Backup Exec System Recovery requires opening the following ports:
137 (inbound and outbound TCP and UDP)
138 (inbound and outbound UDP)
139 (inbound and outbound TCP)
By default, DCOM is free to use any port between 1024 and 65535 when it dynamically selects a port for an application. This range can be reduced by creating registry keys on the computer that hosts the DCOM service; the firewall router can then be configured to forward only these TCP ports. Ports above port 5000 should be used since numbers below port 5000 may already be in use by other applications and can cause conflicts with other DCOM applications. Experience shows that at least 20 ports should be opened, because several system services rely on these RPC ports to communicate with each other.
In order to open ports, perform the following steps:
1. Click on Start and then Run
2. Type Regedit and click OK
3. Click on File then Export
4. Give this file the name RegistryBackup and click OK
Edit the registry:
1. On the agent machine, open HKLM\Software\Microsoft\Rpc\Internet. Create the Internet subkey under Rpc.
2. Within Internet, create a REG_MULTI_SZ - With Internet highlighted, right click in the right pane and select New then MultiString Value
3. Name the new string Ports and set its value to 5001-5100.

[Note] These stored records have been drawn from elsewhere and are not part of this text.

(* ===== verification/Upsert.v ===== *)
(** * Upsert: one row per key, the newest, reading little of the target (src/upsert.rs)

    A batch is collapsed to its newest row per key, a window on the target is drawn from the
    statistics of its files, and delta-rs merges by key inside the window.  Arrow's values and
    their order, and delta-rs's MERGE, are parameters; [sql_merge] is what a MERGE means.  The
    theorems: the window loses no match, and a target converges to the newest row per key
    whatever the batches, their order and their repetitions. *)

From Stdlib Require Import ZArith Lia.
From stdpp Require Import base list strings gmap sorting.
From S2P Require Import Prelude Error F64 Stats Arrow.

Open Scope Z_scope.
Open Scope ddi_scope.

(** ** Lookback *)

Inductive Lookback :=
  | Duration (us : Z)
  | Offset (n : f64).

Definition i64_sat_sub (a b : Z) : Z := Z.max i64_min (Z.min i64_max (a - b)).

(** [Lookback::floor_below] *)
Definition floor_below (l : Lookback) (from : Bound) (sequence_is_temporal : bool)
    : option Bound :=
  match l, from with
  | Duration us, B_Int v => if sequence_is_temporal then Some (B_Int (i64_sat_sub v us)) else None
  | Offset n, B_Int v =>
      if sequence_is_temporal then None else Some (B_Int (i64_sat_sub v (to_i64 n)))
  | Offset n, B_Float v => Some (B_Float (F64.sub v n))
  | _, _ => None
  end.

(** ** The window *)

Record Window := {
  lower : option Bound;
  clamped : bool;
  candidate_files : Z;
  examined_files : Z;
  unbounded_because : option string;
}.
Lemma read_partitioned_row_reads ts key columns max_partitions target d r d' :
  columns ≠ [] → reads ts key columns target d →
  read_partitioned_row max_partitions d r = Ok d' → reads ts key columns (target ++ [r]) d'.
Proof.
  intros Hne [Hc Hd] H. pose proof (configured_partitioned _ _ _ _ Hc) as Hp.
  rewrite bool_decide_eq_false_2 in Hp by done. simpl in Hp. unfold mark in Hd. rewrite Hp in Hd.
  assert (Hgoal : configured ts key columns d' ∧ partitions d' =
    match r !! ts, partition_text columns r with
    | Some t, Some q => <[q := best_step (partitions d !! q) t (key_text key r)]> (partitions d)
    | _, _ => partitions d
    end).
  { destruct Hc as [<- <- <-]. unfold read_partitioned_row in H.
    destruct (r !! timestamp_column d) as [t|]; [|by injection H as <-].
    destruct (partition_text (partition_columns d) r) as [q|]; [|by injection H as <-].
    unfold best_step. destruct (partitions d !! q) as [[w tied]|] eqn:Eq.
    - injection H as <-. destruct (cmp t w); (split; [by split|]); simpl; try done.
      by rewrite insert_id.
    - destruct (_ <=? _)%nat; [done|]. injection H as <-. by split. }
  destruct Hgoal as [Hc' Em]. split; [done|]. intros p _. unfold mark.
  rewrite (configured_partitioned _ _ _ _ Hc'), bool_decide_eq_false_2 by done. cbn [negb]. rewrite Em.
  rewrite entries_app, entries_single. specialize (Hd p ltac:(done)).
  destruct (r !! ts) as [t|]; [|by destruct (decide _); rewrite app_nil_r].
  destruct (partition_text columns r) as [q|]; [|by rewrite decide_False, app_nil_r].
  destruct (decide (q = p)) as [->|Hqp].
  - rewrite decide_True, lookup_insert_eq by done. by apply best_of_step.
  - rewrite decide_False, app_nil_r, lookup_insert_ne by congruence. done.
Qed.

Lemma empty_reads ts key columns : reads ts key columns [] (empty ts key columns).
Proof.
  split; [by split|]. intros p _. unfold mark. destruct (is_partitioned _); [|done].
  simpl. by rewrite lookup_empty.
Qed.

(** The cut-off read is the target's. *)
Lemma read_bounded_reads target_schema target ts key columns max_partitions d :
  read_bounded target_schema target ts key columns max_partitions = Ok d →
  reads ts key columns target d.
Proof.
  unfold read_bounded. destruct (require_columns _ _ _ _) as [[]|]; [|done].
  fold (empty ts key columns). pose proof (empty_reads ts key columns) as H0.
  assert (Hgen : ∀ l pre d0, reads ts key columns pre d0 →
    (if is_partitioned (empty ts key columns)
     then foldR (read_partitioned_row max_partitions) l d0
     else Ok (fold_left read_row l d0)) = Ok d → reads ts key columns (pre ++ l) d).
  { unfold is_partitioned. cbn [partition_columns empty]. destruct columns as [|c columns].
    - induction l as [|r l IH]; intros pre d0 Hd0; simpl; [intros [= <-]; by rewrite app_nil_r|].
      intros H. replace (pre ++ r :: l) with ((pre ++ [r]) ++ l) by by rewrite <-app_assoc.
      eapply IH; [by apply read_row_reads|exact H].
    - induction l as [|r l IH]; intros pre d0 Hd0; simpl; [intros [= <-]; by rewrite app_nil_r|].
      destruct (read_partitioned_row max_partitions d0 r) as [d1|] eqn:E; [|done]. intros H.
      replace (pre ++ r :: l) with ((pre ++ [r]) ++ l) by by rewrite <-app_assoc.
      eapply IH; [|exact H]. by eapply read_partitioned_row_reads. }
  by apply (Hgen target []).
Qed.

(** ** The filter *)

Lemma has_null_false (b : RecordBatch V) c :
  has_null ((λ r : Row V, r !! c) <$> rows b) = false → ∀ r, r ∈ rows b → is_Some (r !! c).
Proof.
  unfold has_null. intros H r Hr. destruct (r !! c) as [v|] eqn:E; [eauto|]. exfalso.
  apply not_true_iff_false in H. apply H, existsb_exists. exists None. split; [|done].
  apply list_elem_of_In, list_elem_of_fmap. by exists r.
Qed.

Lemma column_cells (b : RecordBatch V) c col :
  column b c = Ok col → col = (λ r : Row V, r !! c) <$> rows b.
Proof. unfold column. case_bool_decide; [|done]. by intros [= <-]. Qed.

Lemma require_timestamps_ok (b : RecordBatch V) ts :
  require_timestamps b ts = Ok tt → ∀ r, r ∈ rows b → is_Some (r !! ts).
Proof.
  unfold require_timestamps. destruct (column b ts) as [col|] eqn:E; [|done].
  apply column_cells in E as ->. destruct (has_null _) eqn:En; [done|]. intros _. by apply has_null_false.
Qed.

Lemma require_partitions_ok (b : RecordBatch V) columns :
  require_partitions b columns = Ok tt → ∀ r, r ∈ rows b → is_Some (partition_text columns r).
Proof.
  intros H r Hr. unfold partition_text. apply fmap_is_Some. revert H.
  induction columns as [|c columns IH]; simpl; [by eexists|].
  destruct (column b c) as [col|] eqn:E; [|done]. apply column_cells in E as ->.
  destruct (has_null _) eqn:En; [done|]. intros H. destruct (IH H) as [l Hl].
  destruct (has_null_false _ _ En r Hr) as [v Hv]. rewrite Hv. simpl. rewrite Hl. by eexists.
Qed.

Lemma count_neg {A} (f : A → bool) (l : list A) :
  Z.of_nat (length l) - Z.of_nat (length (List.filter f l)) = count (λ x, negb (f x)) l.
Proof. unfold count. induction l as [|x l IH]; [done|]. simpl. destruct (f x); simpl; lia. Qed.

Lemma filter_ok ts key columns target d b f :
  reads ts key columns target d → filter d b = Ok f →
  ∃ keep past,
    kept f = List.filter keep (rows b) ∧ covered f = count (λ r, negb (keep r)) (rows b) ∧
    beyond f = count past (rows b) ∧
    ∀ r, r ∈ rows b →
      (keep r = true ↔ ¬ covered_by ts key columns target r) ∧
      (is_Some (r !! ts) → past r = true ↔ newer_than ts columns target r).
Proof.
  intros [Hc Hd] Hf. pose proof (configured_partitioned _ _ _ _ Hc) as Hpart.
  destruct Hc as [Ets Ekey Ecol]. unfold filter in Hf. unfold mark in Hd. rewrite Hpart in Hf, Hd.
  case_bool_decide as Hcol; cbn [negb] in Hf, Hd.
  - destruct columns as [|c0 cs]; [clear Hcol|done]. specialize (Hd _ (λ _, eq_refl)).
    destruct (watermark d) as [w|] eqn:Ew; cbn [fmap option_fmap option_map] in Hd.
    2: { injection Hf as <-. exists (λ _, true), (λ _, true). cbn [kept covered beyond]. unfold count.
         assert (Hall : List.filter (λ _ : Row V, true) (rows b) = rows b)
           by (clear; induction (rows b) as [|x l IH]; simpl; [done|by f_equal]).
         assert (Hnone : List.filter (λ _ : Row V, negb true) (rows b) = [])
           by (clear; by induction (rows b)).
         rewrite Hall, Hnone. split; [done|]. split; [done|]. split; [done|].
         intros r Hr. assert (Hno : ¬ covered_by ts key [] target r).
         { intros (t & a & b' & Ht & Hpt & _ & Ha & _).
           assert (H : (a, key_text key t) ∈ entries ts key [] (partition_key []) target).
           { apply elem_of_entries. by exists t. }
           unfold best_of in Hd. rewrite Hd in H. by apply elem_of_nil in H. }
         split; [done|]. intros [v Hv]. split; [|done]. intros _.
         by apply (best_of_covers ts key [] target (partition_key []) r v None). }
    destruct (require_timestamps b (timestamp_column d)) as [[]|] eqn:Er; [|done].
    destruct (require_key b (key_column d)) as [[]|] eqn:Ek; [|done]. injection Hf as <-.
    rewrite Ets in *. rewrite Ekey.
    eexists _, _. cbn [kept covered beyond]. split; [reflexivity|]. split; [apply count_neg|].
    split; [reflexivity|]. intros r Hr. destruct (require_timestamps_ok _ _ Er r Hr) as [v Hv].
    pose proof (best_of_covers ts key [] target (partition_key []) r v (Some (w, boundary_keys d))
      eq_refl Hv Hd) as Hb. simpl in Hb. rewrite Hv. unfold unseen.
    destruct (cmp v w); destruct Hb as [Hn Hcv].
    + rewrite (bool_decide_eq_false_2 (Some Eq = Some Gt)) by done.
      rewrite bool_decide_eq_true_2 by done. split; [|split; [done|by intros]]. rewrite Hcv.
      destruct key as [k|]; simpl; [|naive_solver].
      destruct (text <$> r !! k) as [kt|] eqn:Ekt; simpl.
      * rewrite negb_true_iff, bool_decide_eq_false. naive_solver.
      * naive_solver.
    + rewrite !bool_decide_eq_false_2 by done. split; [|split; [done|by intros]].
      destruct key; simpl; naive_solver.
    + rewrite !(bool_decide_eq_true_2 (Some Gt = Some Gt)) by done. split; [|done].
      destruct key; simpl; naive_solver.
  - unfold filter_partitioned in Hf. rewrite Ets, Ecol, Ekey in Hf.
    destruct (require_timestamps b ts) as [[]|] eqn:Er; [|done].
    destruct (require_partitions b columns) as [[]|] eqn:Ep; [|done].
    destruct (require_key b key) as [[]|] eqn:Ek; [|done]. injection Hf as <-.
    eexists _, _. cbn [kept covered beyond]. split; [reflexivity|]. split; [apply count_neg|].
    split; [reflexivity|]. intros r Hr. destruct (require_timestamps_ok _ _ Er r Hr) as [v Hv].
    destruct (require_partitions_ok _ _ Ep r Hr) as [p Hp].
    specialize (Hd p ltac:(done)).
    pose proof (best_of_covers ts key columns target p r v _ Hp Hv Hd) as Hb.
    unfold covered_row, covered_rows. rewrite Ets, Ecol, Ekey, Hp, Hv.
    destruct (partitions d !! p) as [[w tied]|]; [|simpl; naive_solver].
    destruct (cmp v w); [|simpl; naive_solver|simpl; naive_solver].
    destruct Hb as [Hn Hcv]. destruct key as [k|]; [|simpl; naive_solver].
    unfold key_text in *; cbn [mbind option_bind] in *.
    destruct (text <$> r !! k) as [kt|] eqn:Ekt; simpl; [|naive_solver].
    destruct (bool_decide_reflect (kt ∈ tied)); simpl; naive_solver.
Qed.
End Dedup.

(** ** Coverage windows, recorded *)

Inductive CoverageReason := Rebuilt | Bootstrap | SourceReplaced.
Lemma walk_reached w mark fallback scans v from :
  k ≠ K_Text → is_partitioned d = false → watermark d = Some w → bound_of w = Some mark →
  walk (timestamp_column d) mark (loosen_min slack mark) fallback scans v = Ok from →
  reached fallback v from.
Proof.
  intros Hk Hp Hw Hmark. revert v. induction scans as [|scans IH]; intros v; simpl.
  { intros [= <-]. by left. }
  destruct (Z.ltb_spec v fallback); [intros [= <-]; by left|].
  destruct (read_commit_entry S v) as [[raw|]|] eqn:Er; [|intros [= <-]; by left|done].
  destruct (get_actions S v raw) as [actions|] eqn:Ea; [|done].
  assert (actions = L v) as -> by (by eapply serves_actions).
  destruct (commit_max _ _ _ _) as [max|] eqn:Em; [|intros [= <-]; by left].
  assert (Hnext : (if v =? 0 then Ok fallback
      else walk (timestamp_column d) mark (loosen_min slack mark) fallback scans (v - 1)) = Ok from → reached fallback v from).
  { destruct (v =? 0); [intros [= <-]; by left|]. intros H'. by apply reached_earlier, IH. }
  destruct max as [m|]; [|exact Hnext]. destruct (below_b m _) eqn:Eb; [|exact Hnext].
  intros [= <-]. right. exists v. split; [lia|]. split; [done|]. split; [by rewrite Hp|].
  destruct (commit_max_spec w mark (data_adds (L v)) None m Hw Hmark (Ht v)) as (Hkm & _ & Hall);
    [done|done|]. destruct (o_slack Ho w mark Hmark) as [Hkl Hl]. split.
  - destruct (data_adds (L v)) as [|add adds] eqn:Eadds; [done|].
    destruct (Hall add ltac:(by left)) as [Hne _]. destruct (R add) as [|r l] eqn:ER; [done|].
    exists r, add. rewrite Eadds, ER. split; by left.
  - intros r (add & Hadd & Hr). unfold past_coverage. rewrite Hp, Hw.
    destruct (r !! timestamp_column d) as [t|] eqn:Et; [|done].
    apply bool_decide_eq_false_2. intros Hn. apply Hn. clear Hn.
    destruct (Hall add Hadd) as (_ & mx & Hkx & Hmx & Hrows).
    destruct (Hrows r t Hr Et) as (b & mn & Hb & _ & Hcov).
    apply (o_order Ho t w b mark Hb Hmark). apply not_false_iff_true. intros Hn.
    pose proof (o_kind Ho _ _ Hb) as Hkb. pose proof (o_kind Ho _ _ Hmark) as Hkw.
    assert (H1 : below_b mx (loosen_min slack mark) = true) by (by apply (below_trans_r k mx m)).
    assert (H2 : below_b mx mark = true) by (by apply (below_trans k mx (loosen_min slack mark) mark)).
    assert (H3 : below_b mx b = true) by (by apply (below_trans k mx mark b)).
    destruct Hcov as [H4|(x & y & -> & -> & _)]; [congruence|]. by destruct k.
Qed.
Definition landed (d : DataQuality) (a : KafkaAnswers) (read_version : option Version)
    (write_id : string) : result Error bool :=
  match table d with
  | None => Ok false
  | Some head =>
      let after := match read_version with Some v => v + 1 | None => 0 end in
      landed_walk (ka_entry a) write_id (Z.to_nat (head + 1 - after)) head
  end.

(** One turn of [write_kafka]'s loop; no result is another turn. *)
Definition attempt (d : DataQuality) (a : KafkaAnswers) (b : list DqRow)
    (ranges : gmap Z (Z * Z)) (write_id : string) (rows : Z)
    : DataQuality * list DqWrite * option (result Error Z) :=
  let read_version := table d in
  let '(d, w, r) := try_write_kafka d a b ranges write_id in
  let ws := option_list w in
  match r with
  | None => (d, ws, Some (Ok rows))
  | Some (Failed cause) =>
      (match ka_reopen a with Ok v => with_table (Some v) d | Err _ => d end, ws,
       Some (Err (unwritable d rows cause)))
  | Some (Ambiguous cause) =>
      match ka_reopen a with
      | Err _ => (d, ws, Some (Err (unwritable d rows cause)))
      | Ok v =>
          let d := with_table (Some v) d in
          match landed d a read_version write_id with
          | Ok true => (d, ws, Some (Ok rows))
          | _ => (d, ws, Some (Err (unwritable d rows cause)))
          end
      end
  | Some (Conflict e) =>
      match ka_reopen a with
      | Err cause => (d, ws, Some (Err (unwritable d rows cause)))
      | Ok v =>
          let d := with_table (Some v) d in
          match landed d a read_version write_id with
          | Err cause => (d, ws, Some (Err (unwritable d rows cause)))
          | Ok true => (d, ws, Some (Ok rows))
          | Ok false => (d, ws, None)
          end
      end
  end.

(** The loop, with [more] retries left. *)
Fixpoint kafka_loop (more : nat) (d : DataQuality) (answers : nat → KafkaAnswers)
    (b : list DqRow) (ranges : gmap Z (Z * Z)) (write_id : string) (rows : Z)
    : DataQuality * list DqWrite * result Error Z :=
  let '(d, ws, r) := attempt d (answers 0%nat) b ranges write_id rows in
  match r with
  | Some r => (d, ws, r)
  | None =>
      match more with
      | O => (d, ws, Err (DataQualityConflict (uri d) rows (Z.of_nat KAFKA_CONFLICT_RETRIES + 1)
                            "conflict"))
      | S more =>
          let '(d, ws', r) := kafka_loop more (count_retry d) (λ i, answers (S i)) b ranges
                                write_id rows in
          (d, ws ++ ws', r)
      end
  end.

(** [write_kafka], of a batch that read [ranges]. *)
Definition write_kafka (d : DataQuality) (answers : nat → KafkaAnswers)
    (rejected : list (Rejected V)) (ranges : gmap Z (Z * Z)) (write_id : string) (now : Z)
    : DataQuality * list DqWrite * result Error Z :=
  let rows := total_len rejected in
  if rows =? 0 then (d, [], Ok 0)
  else match kafka_batch d rejected ranges now with
  | Err cause => (d, [], Err (unwritable d rows cause))
  | Ok b => kafka_loop KAFKA_CONFLICT_RETRIES d answers b ranges write_id rows
  end.
End Batches.

(** ** What a call leaves in the log *)

Section Landing.
Context (write_id : string).

Definition recorded (c : DqCommit) : bool := bool_decide (write_id_of (dc_actions c) = Some write_id).

(** How often the table's log holds this call's commit. *)
Definition times_recorded (log : list DqCommit) : nat := length (List.filter recorded log).

(** What one attempt with commit [c] does to the log: others commit before and after it, it
    lands where its write is acknowledged and may where the write fails, and what is answered
    afterwards is of the log it leaves. *)
Record attempted (c : DqCommit) (a : KafkaAnswers) (log log' : list DqCommit) : Prop := {
  at_log : ∃ before own after, log' = log ++ before ++ own ++ after ∧
    Forall (λ x, recorded x = false) (before ++ after) ∧
    match ka_writable a, ka_session a, ka_write a with
    | Ok _, Ok _, Ok _ => own = [c]
    | Ok _, Ok _, Err _ => own = [] ∨ own = [c]
    | _, _, _ => own = []
    end;
  at_reopen v : ka_reopen a = Ok v → v = Z.of_nat (length log') - 1;
  at_entry v acts : 0 ≤ v → ka_entry a v = Ok (Some acts) →
    ∃ x, log' !! Z.to_nat v = Some x ∧ dc_actions x = acts;
}.

(** The commits made during the call are still there when it reads them. *)
Definition retained (a : KafkaAnswers) (log log' : list DqCommit) : Prop :=
  ∀ v, Z.of_nat (length log) ≤ v < Z.of_nat (length log') → ka_entry a v ≠ Ok None.
(** ** The pipeline *)

Section Delta.
Context {V : Type} `{!Arrow V} {Bytes Schema : Type}.
Context (parse_timestamp_micros : string → option Z) (parse_stats : string → option FileStats).
Context (json_of : list string → string).

Abbreviation Rejected := (Rejected V).

(** [Transform::apply_isolating]'s answer. *)
Record Isolated := {
  output : list (RecordBatch V);
  unevaluable : option Rejected;
  reevaluations : Z;
}.

(** The transform and the coercion: [apply_isolating], with how many rows it may set aside;
    [coerce_quarantining] where there is a table for the rows that do not fit, [coerce] where
    not; the columns of the target a batch has; the bytes a batch takes in memory. *)
Context (apply_isolating : list (RecordBatch V) → list LookupSnapshot → Z → result Error Isolated).
Context (coerce_quarantining : RecordBatch V → result Error (RecordBatch V * option Rejected)).
Context (coerce : RecordBatch V → result Error (RecordBatch V)).
Context (columns_present_in : RecordBatch V → list string).
Context (get_array_memory_size : RecordBatch V → Z).

(** [Pipeline], a Delta source's fields in it.  [target] is the version its handle is at, none
    for the in-memory stand-in a failed reopen leaves. *)
Record Pipeline := {
  cfg : ResolvedPipeline;
  stream : LogStream Schema;
  sink : Sink;
  cutoff : option (Cutoff (V := V));
  lookup_state : LookupState;
  dq : bool;
  target_columns : list string;
  target : option Version;
}.

Definition with_stream (s : LogStream Schema) (p : Pipeline) : Pipeline :=
  {| cfg := cfg p; stream := s; sink := sink p; cutoff := cutoff p; lookup_state := lookup_state p;
     dq := dq p;
     target_columns := target_columns p; target := target p |}.
Definition with_sink (s : Sink) (p : Pipeline) : Pipeline :=
  {| cfg := cfg p; stream := stream p; sink := s; cutoff := cutoff p; lookup_state := lookup_state p;
     dq := dq p;
     target_columns := target_columns p; target := target p |}.
Definition with_cutoff (c : option (Cutoff (V := V))) (p : Pipeline) : Pipeline :=
  {| cfg := cfg p; stream := stream p; sink := sink p; cutoff := c; lookup_state := lookup_state p;
     dq := dq p;
     target_columns := target_columns p; target := target p |}.
Definition with_target (t : option Version) (p : Pipeline) : Pipeline :=
  {| cfg := cfg p; stream := stream p; sink := sink p; cutoff := cutoff p; lookup_state := lookup_state p;
     dq := dq p;
     target_columns := target_columns p; target := t |}.
Definition with_lookup_state (l : LookupState) (p : Pipeline) : Pipeline :=
  {| cfg := cfg p; stream := stream p; sink := sink p; cutoff := cutoff p; lookup_state := l;
     dq := dq p; target_columns := target_columns p; target := target p |}.

Definition cut_through (p : Pipeline) : option Version := cutoff p ≫= (λ c, through (window c)).

(** ** Opening *)

(** [LogStreamBuilder], as [open_with] configures it. *)
Definition open_stream (cfg : ResolvedPipeline) (t : Tables (V := V) (Bytes := Bytes) (Schema := Schema))
    (cursor : StreamCursor) (cut : option (Cutoff (V := V))) : LogStream Schema :=
  let s := stream_new (cfg_source_uri cfg) (source_version t) (source_id t) in
  let s := with_starting_cursor cursor s in
  let s := with_source_uri (cfg_source_uri cfg) s in
  let s := with_change_policy (change_policy cfg) s in
  let s := with_max_files_per_batch (cfg_max_files_per_batch cfg) s in
  let s := with_max_bytes_per_batch (cfg_max_bytes_per_batch cfg) s in
  let s := with_pinned_lookup_snapshots (negb (bool_decide (cfg_lookups cfg = []))) s in
  with_stop_after (cut ≫= (λ c, through (window c))) s.

(** [Pipeline::open_with]; the upsert's preflight and whether there is a data-quality table are
    answers. *)
Definition open_delta (cfg : ResolvedPipeline)
    (t : Tables (V := V) (Bytes := Bytes) (Schema := Schema)) (rfc3339 : Z → string)
    (preflight : result Error unit) (open_dq : result Error bool) : result Error Pipeline :=
  let? ours := our_last_commit (target_log t) (cfg_app_id cfg) (target_version t)
                 DEFAULT_MAX_SCAN in
  let? validated := validate_lookup_tables (source_id t) (target_id t) (lookup_id t)
                      (cfg_lookups cfg) ours in
  let? resume := resume_cursor parse_timestamp_micros parse_stats json_of cfg t in
  let? replaced := adjust_for_replaced_source cfg t ours resume in
  let cursor := default (r_cursor resume) replaced in
  let? _ := if bootstrapping resume then refuse_an_unreachable_bootstrap cfg t cursor rfc3339
            else Ok tt in
  let? _ := match dedup_timestamp cfg with
            | Some ts => require_columns (target_types t) (target_schema t) ts (dedup_key cfg)
                           (dedup_partition cfg)
            | None => Ok tt
            end in
  let? cut := coverage_cutoff json_of cfg t ours resume (bool_decide (is_Some replaced)) cursor in
  let? _ := if is_upsert cfg then preflight else Ok tt in
  let? has_dq := open_dq in
  Ok {| cfg := cfg;
        stream := open_stream cfg t cursor cut;
        sink := sink_new (cfg_app_id cfg)
          (match source_version t, source_id t with
           | Some v, Some id => Some (v, id)
           | _, _ => None
           end);
        cutoff := cut; lookup_state := validated; dq := has_dq; target_columns := target_schema t;
        target := target_version t |}.

(** ** A coverage window's end *)

(** [retire] *)
Definition retire (p : Pipeline) : Pipeline :=
  match cutoff p with
  | None => p
  | Some _ => with_stream (release_stop (stream p)) (with_cutoff None p)
  end.

(** [retire_cutoff_if_read_through], and whether it did. *)
Definition retire_cutoff_if_read_through (p : Pipeline) : Pipeline * bool :=
  match cut_through p with
  | None => (p, false)
  | Some through => if cutoff_applies through (cursor (stream p)) then (p, false)
                    else (retire p, true)
  end.

(** [settle_cutoff] *)
Definition settle_cutoff (closes : option bool) (covered : Z) (p : Pipeline) : Pipeline :=
  let p := with_cutoff ((λ c, {| cut_dedup := cut_dedup c; window := window c;
                                 skipped := u64 (skipped c + covered) |}) <$> cutoff p) p in
  if bool_decide (closes = Some true) then retire p else p.

(** [Cutoff::recorded] *)
Definition recorded (c : Cutoff (V := V)) : RecordedCutoff :=
  {| rc_reason := cw_reason (window c); rc_source_through := through (window c);
     rc_partition_columns := partition_columns (cut_dedup c) |}.

(** ** One batch *)

(** [Batch]; a Delta source sets no rows aside before the transform. *)
Record Batch := {
  b_through : Version;
  b_files : Z;
  input : list (RecordBatch V);
  lookups : list LookupSnapshot;
  transitions : list LookupTableIdTransition;
  b_start : StreamCursor;
  b_end : StreamCursor;
}.

Inductive StepOutcome :=
  | CaughtUp
  | Progressed (through_version : Version) (files rows : Z) (target_version : option Version)
      (rejected unevaluable reevaluations covered : Z)
  | Skipped (through_version : Version) (rejected unevaluable reevaluations covered : Z).

(** What a step writes: rejects to the data-quality table, rows to the target, by an append or
    by a merge on the columns the transform produced, with the commit's own actions. *)
Inductive Write :=
  | WriteRejects (rejects : list Rejected) (txn_version : Z)
  | Commit (batches : list (RecordBatch V)) (actions : list Action)
  | Merge (batches : list (RecordBatch V)) (columns : list string) (actions : list Action).

(** What the tables answer to a step's writes: rejects written; the version a commit or a merge
    landed at, the rows a merge wrote; the handle a failed write is followed by. *)
Record Answers := {
  an_rejects : result Error Z;
  an_commit : result Error (Version * Z);
  an_reopen : result Error Version;
}.

Definition num_rows (l : list (RecordBatch V)) : Z :=
  Z.of_nat (sum_list ((λ b, length (rows b)) <$> l)).

(** One batch of the coercion's loop: what is kept, how many rows were covered and beyond, and
    the rows that did not fit. *)
Definition coerce_batch (p : Pipeline) (b : RecordBatch V)
    : result Error (RecordBatch V * Z * Z * list Rejected) :=
  let? split := if dq p then coerce_quarantining b
                else let? c := coerce b in Ok (c, None) in
  let '(c, bad) := split in
  match cutoff p with
  | Some cut =>
      let? f := Dedup.filter json_of (cut_dedup cut) c in
      Ok ({| schema := schema c; rows := kept f |}, covered f, beyond f, option_list bad)
  | None =>
      let? _ :=
        match dedup_timestamp (cfg p) with
        | Some ts =>
            let? _ := if is_upsert (cfg p) then Ok tt else require_timestamps c ts in
            require_partitions c (dedup_partition (cfg p))
        | None => Ok tt
        end in
      Ok (c, 0, 0, option_list bad)
  end.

Create a REG_SZ - Right click again in the right pane and select New then String Value
4. Name this new string PortsInternetAvailable and set its value to Y.
5. Create a second REG_SZ called UseInternetPorts and set its value also to Y.
6. Reboot. The machine will need a reboot for these changes to take affect.
Create a firewall rule that allows TCP 135 inbound (from the Symantec Backup Exec System Recovery console to the Symantec Backup Exec System Recovery agent) and a second rule that allows 5001-5100. Destination host addresses may be added so that only machines with Symantec Backup Exec System Recovery agents are reachable on these ports. If using the Windows built-in firewall, the range of ports cannot be specified. Therefore 100 separate rules must be created. This however, can be accomplished in XP SP2 and 2003 SP1 by running NETSH from the command line:
netsh firewall add portopening <tcp|udp> <port#> <rule_name>
netsh firewall add portopening tcp 135 EPMAP
netsh firewall add portopening tcp 5001 RPC5001
netsh firewall add portopening tcp 5002 RPC5002
netsh firewall add portopening tcp 5003 RPC5003
netsh firewall add portopening tcp 5100 RPC5100
In addition, Simple File Sharing will need to be disabled. To disable simple file sharing go to My Computer/Tools/Folder options/View and at the bottom take the check mark out for "Use Simple File Sharing" then reboot the machine. The agent machine will also need to be a member of the same domain and/or workgroup as the console system and on the same subnet.